→ Work order: From the entries that follow, reproduce exactly and only the lines from the line with "set (wall' := if" to the line with "Lemma walk_list_media chunks", endpoints included.

===== Data to examine

Lemma finish_walk_at w k cur :
  is_u64 k -> is_u64 (k + 1) -> page_so_far k cur -> known_set w.(wk_warnings) ->
  exists pages, reports k cur pages /\
    yields (finish_walk source w k cur) (map Page pages ++ [Complete (completion source w (k + zlen pages))]) tt.
Proof using Hs.
  intros Hk Hk' P Kw. unfold finish_walk. destruct P as [->|G].
  - exists []. split; [split; [done|by intros ? ?|constructor]|]. eapply returns_bind; [done|]. eapply returns_bind; [apply returns_check|].
    fold (completion source w k). eapply returns_bind; [apply returns_lift; by rewrite completion_valid|]. cbn. by rewrite Z.add_0_r.
  - exists [page_of source k cur]. split; [rewrite <- (app_nil_r cur) at 1; apply reports_cons; [done..|split; [done|by intros ? ?|constructor]]|].
    destruct cur as [|e l]; [by destruct G|]. cbn [is_empty]. eapply yields_bind; [by apply emit_page_at|]. eapply returns_bind; [apply returns_check|].
    fold (completion source w (k + 1)). eapply returns_bind; [apply returns_lift; by rewrite completion_valid|]. done.
Qed.

Context (all : list StampedPair) (O : ordered all).

(** The loop reports the entries of the specification. *)
Lemma alignment_loop_at chunks :
  forall fuel frames c' n c w k cur entries w',
  reads frames chunks c' -> cursor_at all n c -> in_reach all n w.(wk_tracker) -> Forall chunk_wf chunks ->
  spec_entries all w chunks = Ok (entries, w') -> Forall valid_entry entries -> known_set w'.(wk_warnings) ->
  page_so_far k cur -> 0 <= k -> k + zlen entries + 1 <= u64_max -> (length chunks < fuel)%nat ->
  exists pages, reports k (cur ++ entries) pages /\
    yields (alignment_loop fuel source frames c w k cur) (map Page pages ++ [Complete (completion source w' (k + zlen pages))]) tt.
Proof using Hs PL O.
  induction chunks as [|chunk chunks IH]; intros fuel frames c' n c w k cur entries w' R C I K E V Kw P Hk Hu F; (destruct fuel as [|fuel]; [cbn in F; lia|]); cbn [alignment_loop].
  - cbn in E. simplify_eq. rewrite app_nil_r. rewrite zlen_nil in Hu. destruct (finish_walk_at w' k cur) as (pages & A & B); [ints|ints|done|done|]. exists pages. split; [done|].
    by eapply returns_bind; [by apply next_end|].
  - cbn [spec_entries] in E. apply result_bind_Ok in E as ([entry w1] & E1 & E). apply result_bind_Ok in E as ([rest w2] & E2 & E). simplify_eq.
    apply Forall_cons in K as [K K']. destruct (next_more _ _ _ _ R) as (frames1 & N & R1).
    destruct (walk_entry_at all O n c w chunk entry w1 C I K E1) as (n1 & c1 & A & C1 & I1). cbn [length] in F.
    apply Forall_app in V as [Ve Vr]. rewrite zlen_app in Hu. pose proof (zlen_nonneg rest). pose proof (zlen_nonneg (option_list entry)).
    destruct entry as [e|].
    + change (option_list (Some e)) with [e] in *. apply Forall_cons in Ve as [Ve _]. change (zlen [e]) with 1 in Hu. destruct (add_entry_at k cur e) as [[G Y]|(G & G' & Y)]; [ints|ints|done|done| |].
      * destruct (IH fuel frames1 c' n1 c1 w1 k (cur ++ [e]) rest w') as (pages & B1 & B2); try done; try (by right); try lia. exists pages.
        split; [by rewrite <- app_assoc in B1|]. eapply returns_bind; [exact N|]. eapply returns_bind; [exact A|]. eapply returns_bind; [exact Y|]. exact B2.
      * destruct (IH fuel frames1 c' n1 c1 w1 (k + 1) [e] rest w') as (pages & B1 & B2); try done; try (by right); try lia. exists (page_of source k cur :: pages).
        split; [apply reports_cons; [ints|done|done]|]. eapply returns_bind; [exact N|]. eapply returns_bind; [exact A|].
        rewrite zlen_cons, Z.add_assoc. exact (yields_bind _ _ _ _ _ _ Y B2).
    + change (option_list None) with (@nil ClientAlignmentEntry) in *. destruct (IH fuel frames1 c' n1 c1 w1 k cur rest w') as (pages & B1 & B2); try done; rewrite ?zlen_nil in Hu; try lia. exists pages. split; [done|].
      eapply returns_bind; [exact N|]. eapply returns_bind; [exact A|]. exact B2.
Qed.
End Pages.

(** ** The clock pairs of a recording *)

Lemma stamps_good chunks : forall t wall prior bound,
  Forall chunk_wf chunks -> 1 <= wall -> wall + zlen chunks <= bound ->
  Forall (fun s => wf_pair s.(stamped) /\ CaptureClockPair_validate s.(stamped) = Ok tt) (stamps t wall prior chunks) /\
  Forall (fun s => 1 <= s.(sp_wall_run) <= bound) (stamps t wall prior chunks).
Proof.
  induction chunks as [|chunk chunks IH]; intros t wall prior bound K L B; [split; constructor|].
  apply Forall_cons in K as [K K']. rewrite zlen_cons in B. pose proof (zlen_nonneg chunks).
  destruct (match chunk with ChunkMetadata (Metadata_ClockPair p) => Some p | _ => None end) as [p|] eqn:P.
  - destruct chunk as [| |[|q|]| | | | |]; try done. injection P as ->. cbn [stamps].
    set (wall' := if breaks_wall_run prior (ct_run t) p then wall + 1 else wall). assert (wall <= wall' <= wall + 1) by (unfold wall'; destruct (breaks_wall_run _ _ _); lia).
    destruct (IH t wall' (Some {| stamped := p; sp_run := ct_run t; sp_wall_run := wall' |}) bound K') as [A1 A2]; [lia..|].
    split; constructor; try done. cbn. lia.
  - destruct (IH (track t chunk) wall prior bound K') as [A1 A2]; [lia..|]. destruct chunk as [| |[|q|]| | | | |]; done.
Qed.

(** ** The validated walk of a whole recording *)

Record walk_ok (s : WalkState) : Prop := {
  wo_step : in_step s;
  wo_clock : clock_ok true s.(walk_timeline);
  wo_gap : forall a, s.(walk_gap) = Some a -> a <= s.(walk_last_at_ms);
}.

Lemma walk_ok_next s chunk s1 :
  walk_ok s -> chunk_wf chunk -> walk_chunk true s chunk = Ok (inl s1) ->
  walk_ok s1 /\ s.(walk_timeline).(tl_media_ms) <= s1.(walk_timeline).(tl_media_ms).
Proof.
  intros [S C G] K H. destruct (walk_clock _ _ _ S C G K H) as (S1 & C1 & M). split; [|done]. split; [done..|].
  pose proof (walk_inv _ _ _ K H) as [_ I]. intros a Ha.
  destruct chunk as [? ? ? ?| |[]| | |? ?|?|?]; try done; destruct_and? I; try congruence;
    first [match goal with E : walk_gap s1 = walk_gap s |- _ => rewrite E in Ha end; specialize (G a Ha); lia|simplify_eq; lia].
Qed.

Lemma walk_list_media chunks : forall s s',
  walk_ok s -> Forall chunk_wf chunks -> walk_list true s chunks = Ok s' ->
  s.(walk_timeline).(tl_media_ms) <= s'.(walk_timeline).(tl_media_ms).
Proof.
  induction chunks as [|chunk chunks IH]; intros s s' O K W; [cbn in W; simplify_eq; lia|].
  apply Forall_cons in K as [K K']. cbn [walk_list] in W. apply result_bind_Ok in W as ([s1|] & W1 & W); [|done].
  destruct (walk_ok_next _ _ _ O K W1) as [O1 M1]. specialize (IH _ _ O1 K' W). lia.
Qed.

Lemma follows_ok w s : follows w s -> walk_ok s.
Proof. intros F. split; [apply F..|]. intros a Ha. apply (fw_opened _ _ F a Ha). Qed.

(** The media timeline at the end of the chunks. *)
Definition media_end (chunks : list RecordedChunk) : Z := (fold_left (replay true) chunks MediaTimeline_default).(tl_media_ms).

Lemma walk_list_replay chunks : forall s s',
  in_step s -> Forall (chunk_ok true) chunks -> walk_list true s chunks = Ok s' ->
  s'.(walk_timeline) = fold_left (replay true) chunks s.(walk_timeline).
Proof.
  induction chunks as [|chunk chunks IH]; intros s s' S K W; [cbn in W; by simplify_eq|].
  apply Forall_cons in K as [K K']. cbn [walk_list] in W. apply result_bind_Ok in W as ([s1|] & W1 & W); [|done].
  destruct (walk_step _ _ _ _ S K W1) as [S1 T1]. cbn. rewrite <- T1. by apply IH.
Qed.

Lemma reads_unique `{RC : RecordingCrypto} c chunks c' : reads c chunks c' -> forall chunks2 c2, reads c chunks2 c2 -> chunks2 = chunks /\ c2 = c'.
Proof.
  induction 1 as [c c' N|c chunk c1 chunks c' N R IH]; intros chunks2 c2 R2; inversion R2 as [? ? N2|? ? ? ? ? N2 R2']; subst; rewrite N in N2; simplify_eq; [done|].
  by destruct (IH _ _ R2') as [-> ->].
Qed.

(** ** The entries of a whole recording *)

(** Where an entry places a frame: its samples, their rate, and the silence of
    the gaps before it. *)
Definition frame_place (e : ClientAlignmentEntry) : option (rstr * rstr * Z * rstr) :=
  match e with
  | Entry_Frame fe => Some (fe.(fe_media_start_sample), fe.(fe_media_end_sample), fe.(fe_sample_rate_hz), fe.(fe_gap_offset_ms))
  | _ => None
  end.

(** Where the recorder's media timeline has it. *)
Definition place_of (p : placed) : rstr * rstr * Z * rstr :=
  (decimal p.(p_sample), decimal (p.(p_sample) + zlen p.(p_bytes) / alignment_of p.(p_format)),
   p.(p_format).(sample_rate_hz), decimal p.(p_gap_ms)).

==========

→ Finished task:
    set (wall' := if breaks_wall_run prior (ct_run t) p then wall + 1 else wall). assert (wall <= wall' <= wall + 1) by (unfold wall'; destruct (breaks_wall_run _ _ _); lia).
    destruct (IH t wall' (Some {| stamped := p; sp_run := ct_run t; sp_wall_run := wall' |}) bound K') as [A1 A2]; [lia..|].
    split; constructor; try done. cbn. lia.
  - destruct (IH (track t chunk) wall prior bound K') as [A1 A2]; [lia..|]. destruct chunk as [| |[|q|]| | | | |]; done.
Qed.

(** ** The validated walk of a whole recording *)

Record walk_ok (s : WalkState) : Prop := {
  wo_step : in_step s;
  wo_clock : clock_ok true s.(walk_timeline);
  wo_gap : forall a, s.(walk_gap) = Some a -> a <= s.(walk_last_at_ms);
}.

Lemma walk_ok_next s chunk s1 :
  walk_ok s -> chunk_wf chunk -> walk_chunk true s chunk = Ok (inl s1) ->
  walk_ok s1 /\ s.(walk_timeline).(tl_media_ms) <= s1.(walk_timeline).(tl_media_ms).
Proof.
  intros [S C G] K H. destruct (walk_clock _ _ _ S C G K H) as (S1 & C1 & M). split; [|done]. split; [done..|].
  pose proof (walk_inv _ _ _ K H) as [_ I]. intros a Ha.
  destruct chunk as [? ? ? ?| |[]| | |? ?|?|?]; try done; destruct_and? I; try congruence;
    first [match goal with E : walk_gap s1 = walk_gap s |- _ => rewrite E in Ha end; specialize (G a Ha); lia|simplify_eq; lia].
Qed.

Lemma walk_list_media chunks : forall s s',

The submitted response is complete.